In between times, in 60 Tests, there had been a further 254 wickets in a little more than five years, prolific wicket-taking exceeding anyone else in Test cricket in that period, with Jimmy Anderson (232), Stuart Broad (207) and Dale Steyn (205) behind him.
His tally leaves him sixth in England’s all-time list, the leading off-spinner, and as a slow bowler, second only to Derek Underwood, who took 297 wickets. His average of 29.96 is remarkable in itself given that much of his bowling has been done in a defensive role.
With the departure of Jonathan Trott during the first Test in Brisbane, it means that England have lost two linchpins before the series is out.
Had the series still been alive there is little doubt Swann would have continued but he has been bowling under the handicap of a chronic elbow condition that had required surgery in the US in the spring.
It has deteriorated once more to the stage where he cannot bowl effectively in the later stages of a match, the very time when he would be expected to hold centre stage. With the series already lost, he has decided there is little to be gained by him continuing. There had been speculation, although no firm evidence, that this would have been his last tour in any case.
“If I did carry on it would be purely selfish because at the back end of a game my elbow lets me down completely.
“I took 26 wickets in the Ashes last summer but I don’t think I bowled that well. At the back end of the Trent Bridge Test I could hardly spin a ball on a five-day-old pitch. I just knew deep down that I wasn’t the bowler I was a couple of years ago . . I’m not willing to just hang on and get by being a bit-part player. I want to be a guy who wins matches for England . . . ”
Monty Panesar will assume the role of senior spinner, beginning in the fourth Test that starts at the MCG on St Stephen’s Day. Panesar is 31 and, with 166 Test wickets at 34.56, plus 12 five-wicket hauls, has the credentials to be Swann’s replacement. England have not yet announced whether they will be bringing in a replacement. The Sydney Cricket Ground, where the final Test will be played, is seen as a venue where two spinners would be a possibility.

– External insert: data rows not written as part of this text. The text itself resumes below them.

(** The square of the L2 norm of an integer band vector, as an integer. *)
Definition sum_of_squares (img : list Z) : Z :=
  fold_right Z.add 0%Z (map (fun x => x * x)%Z img).


#[global] Instance float_inhabited : Inhabited PrimFloat.float :=
  populate PrimFloat.zero.

End Dtype.

(** ** Python strings and paths *)

Module Py.

(** [s[:-n]]: everything but the last [n] characters, the empty string when
    [s] has fewer than [n] characters. *)
Definition drop_last (n : nat) (s : string) : string :=
  substring 0 (String.length s - n) s.

Fixpoint basename_from (acc : string) (p : string) : string :=
  match p with
  | EmptyString => acc
  | String c rest =>
      if Ascii.eqb c "/"%char then basename_from EmptyString rest
      else basename_from (acc ++ String c EmptyString)%string rest
  end.

(** [os.path.basename(p)]: what follows the last slash. *)
Definition basename (p : string) : string := basename_from EmptyString p.

End Py.

(** ** Effects: a trace of events, and exceptions *)

Module Run.

(** A computation yields the events it performed and, unless an exception
    ended it, a value. *)
Definition M (E A : Type) : Type := (list E * option A)%type.

Definition ret {E A} (x : A) : M E A := ([], Some x).

Definition bind {E A B} (m : M E A) (f : A -> M E B) : M E B :=
  match m with
  | (t, None) => (t, None)
  | (t, Some x) => let '(t', r) := f x in (t ++ t', r)
  end.

Definition emit {E} (e : E) : M E unit := ([e], Some tt).

(** A library call: [None] is an exception that nobody catches. *)
Definition call {E A} (r : option A) : M E A := ([], r).

(** [for x in xs: body(x)] *)
Fixpoint for_each {E A} (xs : list A) (body : A -> M E unit) : M E unit :=
  match xs with
  | [] => ret tt
  | x :: rest => bind (body x) (fun _ => for_each rest body)
  end.

Definition trace {E A} (m : M E A) : list E := fst m.
Definition returned {E A} (m : M E A) : option A := snd m.

End Run.

Notation "x <- m ;; k" := (Run.bind m (fun x => k))
  (at level 100, m at next level, right associativity).
Notation "m ;;; k" := (Run.bind m (fun _ => k))
  (at level 100, right associativity).

(** ** rasterio *)

Module Rasterio.
Import Numpy.

(** A coordinate reference system and an affine georeferencing transform;
    the scripts only pass them on. *)
Definition CRS : Type := string.

Record Affine : Type := mk_Affine {
  coef_a : R; coef_b : R; coef_c : R;
  coef_d : R; coef_e : R; coef_f : R
}.

(** Values of the [meta] dictionary of a dataset. *)
Inductive meta_value : Type :=
| MStr (s : string)
| MInt (n : Z)
| MNumber (x : R)
| MCrs (c : CRS)
| MTransform (t : Affine)
| MNone.

(** What the scripts use of a dataset opened for reading. *)
Record DatasetReader : Type := mk_DatasetReader {
  ds_shape : nat * nat;                 (* [.shape]: (height, width) *)
  ds_dtypes : list string;              (* [.dtypes]: one per band *)
  ds_crs : CRS;                         (* [.crs] *)
  ds_transform : Affine;                (* [.transform] *)
  ds_meta : gmap string meta_value;     (* [.meta] *)
  ds_read : option (ndarray R)          (* [.read()]: (bands, rows, cols) *)
}.

(** Keyword arguments of [rasterio.open(path, 'w', ...)] in MNF_cmd.py. *)
Record Profile : Type := mk_Profile {
  driver : string;
  height : nat;
  width : nat;
  count : Z;
  dtype : string;
  crs : CRS;
  transform : Affine
}.

End Rasterio.

(** ** MNF_cmd.py *)

Module MNF_cmd.
Import Numpy Rasterio.

(** The numerical libraries the script calls.  An [MNF] object carries the
    state its [apply] leaves behind. *)
Record Libraries : Type := mk_Libraries {
  MNF_object : Type;
  ns_MNF : MNF_object;
  mnf_apply : MNF_object -> ndarray R -> option (MNF_object * ndarray R);
  mnf_get_components : MNF_object -> Z -> option (ndarray R);
  mnf_inverse_transform : MNF_object -> ndarray R -> option (ndarray R);
  dn_denoise_bands : ndarray R -> Z -> Z -> option (ndarray R);
  (* [PCA(n_components = n).fit(X, y).explained_variance_ratio_] *)
  pca_explained_variance_ratio : nat -> list (list R) -> nat -> option (list R)
}.

(** What the script sees of the file system. *)
Record Env : Type := mk_Env {
  glob : string -> list string;
  path_exists : string -> bool;
  rasterio_open : string -> option DatasetReader
}.

(** Parsed command line. *)
Record Args : Type := mk_Args {
  format : string;
  components : Z;
  method : Z;
  preprop : bool;
  variance : bool
}.

Inductive event : Type :=
| Makedirs (path : string)
| OpenRaster (path : string)
| Print (line : string)
| PrintArray (values : list R)
| WriteRaster (path : string) (profile : Profile) (img : ndarray R).

Abbreviation IO := (Run.M event).

(** The formula of [BrigthnessNormalization] read over the real numbers.
    The script computes the normalized array only to discard it
    (see [prepare_image]), so that nothing below depends on its values:
    what numpy computes on the dtype of the raster is in [Dtype]. *)

(** [np.sum(img**2, 0)] for a one-dimensional [img]. *)
Definition sum_of_squares (img : list R) : R :=
  fold_right Rplus 0%R (map (fun x => (x ^ 2)%R) img).

(** The L2 norm of a band vector. *)
Definition l2norm (img : list R) : R := sqrt (sum_of_squares img).

(** [BrigthnessNormalization(img)]: [img / np.sqrt(np.sum(img**2, 0))]. *)
Definition BrigthnessNormalization (img : list R) : list R :=
  map (fun x => (x / sqrt (sum_of_squares img))%R) img.

(** [reshape_as_image(arr)]: [np.ma.transpose(arr, [1,2,0])], from
    (bands, rows, columns) to (rows, columns, bands). *)
Definition reshape_as_image {A} `{Inhabited A} (arr : ndarray A) : ndarray A :=
  transpose arr (1, 2, 0).

(** [reshape_as_raster(arr)]: [np.transpose(arr, [2,0,1])], from
    (rows, columns, bands) to (bands, rows, columns). *)
Definition reshape_as_raster {A} `{Inhabited A} (arr : ndarray A) : ndarray A :=
  transpose arr (2, 0, 1).

Section Functions.
Variable L : Libraries.

(** [MNF(img, n_components)] *)
Definition MNF (img : ndarray R) (n_components : Z) : option (ndarray R) :=
  match mnf_apply L (ns_MNF L) img with
  | None => None
  | Some (mnf, _) => mnf_get_components L mnf n_components
  end.

(** [MNF_reduce_component_2_noise_and_invert(img, n_components)] *)
Definition MNF_reduce_component_2_noise_and_invert
    (img : ndarray R) (n_components : Z) : option (ndarray R) :=
  match mnf_apply L (ns_MNF L) img with
  | None => None
  | Some (mnf, tdata) =>
      match dn_denoise_bands L (slice_axis2 tdata 1 2) 15 2 with
      | None => None
      | Some smoothed =>
          match set_slice_axis2 tdata 1 2 smoothed with
          | None => None
          | Some tdata' =>
              match mnf_inverse_transform L mnf tdata' with
              | None => None
              | Some r => Some (slice_axis2 r 1 (n_components + 1))
              end
          end
      end
  end.

(** [explained_variance(img)] *)
Definition explained_variance (img : ndarray R) : IO unit :=
  band0 <- Run.call (index_axis2_0 img) ;;
  ratio <- Run.call (pca_explained_variance_ratio L (dim2 img) band0 (dim2 img)) ;;
  Run.emit (PrintArray (cumsum ratio)).

(** [saveMNF(img, inputRaster)]; [name] and [n_components] are the
    globals of the script that the function reads. *)
Definition saveMNF (name : string) (n_components : Z)
    (img : ndarray R) (inputRaster : DatasetReader) : IO unit :=
  let img2 := reshape_as_raster img in
  let output := ("MNF/" ++ Py.drop_last 4 name ++ "_MNF.tif")%string in
  dtype0 <- Run.call (head (ds_dtypes inputRaster)) ;;
  Run.emit (WriteRaster output
    (mk_Profile "GTiff" (fst (ds_shape inputRaster)) (snd (ds_shape inputRaster))
       n_components dtype0 (ds_crs inputRaster) (ds_transform inputRaster))
    img2).

(** The statements that every branch of the script runs on the array
    [r2] it has read, up to the call of the transform: the value of the
    variable [img] when they are done. *)
Definition prepare_image (preprop : bool) (r2 : ndarray R) : option (ndarray R) :=
  match
    (if preprop then
       match apply_along_axis BrigthnessNormalization r2 with
       | None => None
       | Some bn => Some (Some (reshape_as_image bn))
       end
     else Some None)
  with
  | None => None
  | Some img =>
      let img := reshape_as_image r2 in
      Some img
  end.

Definition usage : list string :=
  [ "ERROR!. Command should have the form:";
    "python MNF.py -f <Imput raster formar> -c <Number of components> -m <Method option>[optional] -v <Accumulated explained variance>[optional]";
    "";
    "Method options: 1 (default) regular MNF transformation";
    "                2  Reduce the second component noise and return the inverse transform";
    "                   Use Savitzky Golay methods";
    "";
    "example: python MNF_cmd.py -f tif -c 10" ]%string.

Section Main.
Variable env : Env.
Variable args : Args.
(** * StableMonitor: the [useStableMonitor] hook and the wallet view

    A shallow embedding of the client-side session logic of the
    StableMonitor front end (hook [useStableMonitor] and the component
    [StableMonitorDemo]).

    The hook is single-threaded and cooperative: every operation runs
    synchronously up to its first [await], and is resumed later when the
    awaited external call settles.  The embedding follows that shape:

    - the React state cells and reference cells of the hook are the fields
      of the record [Hook];
    - the body of an operation is a command in a small state-and-output
      monad [Cmd]; the output records what the command did to the outside
      (status messages, external calls, refresh invocations, rejections
      that nobody handles);
    - a suspended asynchronous run is a value of [Task]: one constructor per
      [await] of the source, holding the variables the continuation has
      captured;
    - [resume] is the continuation of a task on the reply of the call it
      waits for, and [step] is the transition function of the whole hook
      on the events of its environment ([Switch], [Invoke], [Settle]). *)

From stdpp Require Import base strings list gmap pretty.
From Stdlib Require Import Ascii ZArith Lia Zmod.

(** ** JavaScript values *)

(** [ethers.ZeroHash] and [ethers.ZeroAddress]. *)
Definition ZeroHash : string :=
  "0x0000000000000000000000000000000000000000000000000000000000000000".
Definition ZeroAddress : string :=
  "0x0000000000000000000000000000000000000000".

(** Truthiness of a [string | undefined]: [undefined] and the empty string
    are falsy. *)
Definition truthy (s : option string) : bool :=
  match s with
  | Some s => negb (bool_decide (s = ""))
  | None => false
  end.
(** C1 as stated fails: on an open page, when nothing answers at the
    address, [run] performs one step, not six. *)
Lemma run_stops_at_failed_navigation :
  page (opened site_down ∅ ∅) = Live ∧
  issued (run (opened site_down ∅ ∅)) = [Goto landing_url] ∧
  issued (run (opened site_down ∅ ∅)) ≠ six_steps.
Proof.
  split; [reflexivity|].
  rewrite (run_unreachable site_down ∅ ∅ eq_refl). cbn [issued].
  split; [reflexivity | discriminate].
Qed.


Lemma import_of_the_file_does_nothing :
  "verify_landing_page_flow" ≠ "__main__" ∧
  toplevel "verify_landing_page_flow" (boot site_ok ∅ ∅) =
    mkRun (inr tt) [] (boot site_ok ∅ ∅).
Proof.
  assert ("verify_landing_page_flow" ≠ "__main__") as N by discriminate.
  split; [exact N|].
  exact (proj1 (import_has_no_effect "verify_landing_page_flow"
                  (boot site_ok ∅ ∅) N)).
Defined.

Lemma site_ok_two_screenshots_exit_0 :
  well_behaved site_ok ∧
  let r := python (boot site_ok ∅ ∅) in
  exit_code r = 0%Z ∧
  List.filter writes_file (issued r) =
    [Screenshot landing_png; Screenshot login_png] ∧
  landing_png ≠ login_png ∧
  ∃ img1 img2,
    fs (final r) = <[login_png := img2]> (<[landing_png := img1]> ∅) ∧
    img1 ≠ [] ∧ img2 ≠ [] ∧
    png_signature `prefix_of` img1 ∧ png_signature `prefix_of` img2.
Proof.
  split; [exact site_ok_well_behaved|].
  exact (correct_target_two_screenshots_exit_0 site_ok ∅ ∅
           site_ok_well_behaved).
Defined.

Beyond Panesar, spinning options are thin on the ground. Last summer, while Panesar was out of contention for personal reasons, England played the Lancashire left-armer Simon Kerrigan in the final Test at The Oval with catastrophic consequences for him. Another left-armer, Danny Briggs, is in the one day squad for the series that follows the Ashes but is not viewed as a Test-match bowler.
The Durham all-rounder Steve Borthwick might have a role to play. The Kent off-spinner James Tredwell, who played one Test against Bangladesh in 2010, is coming to Australia with the one-day squad in January, so he is an option as is Joe Root. But it all shows that Swann is as near to irreplaceable – as a spinner, lower-order batsman of proper nuisance value and top-class slip fielder – as a cricketer can get.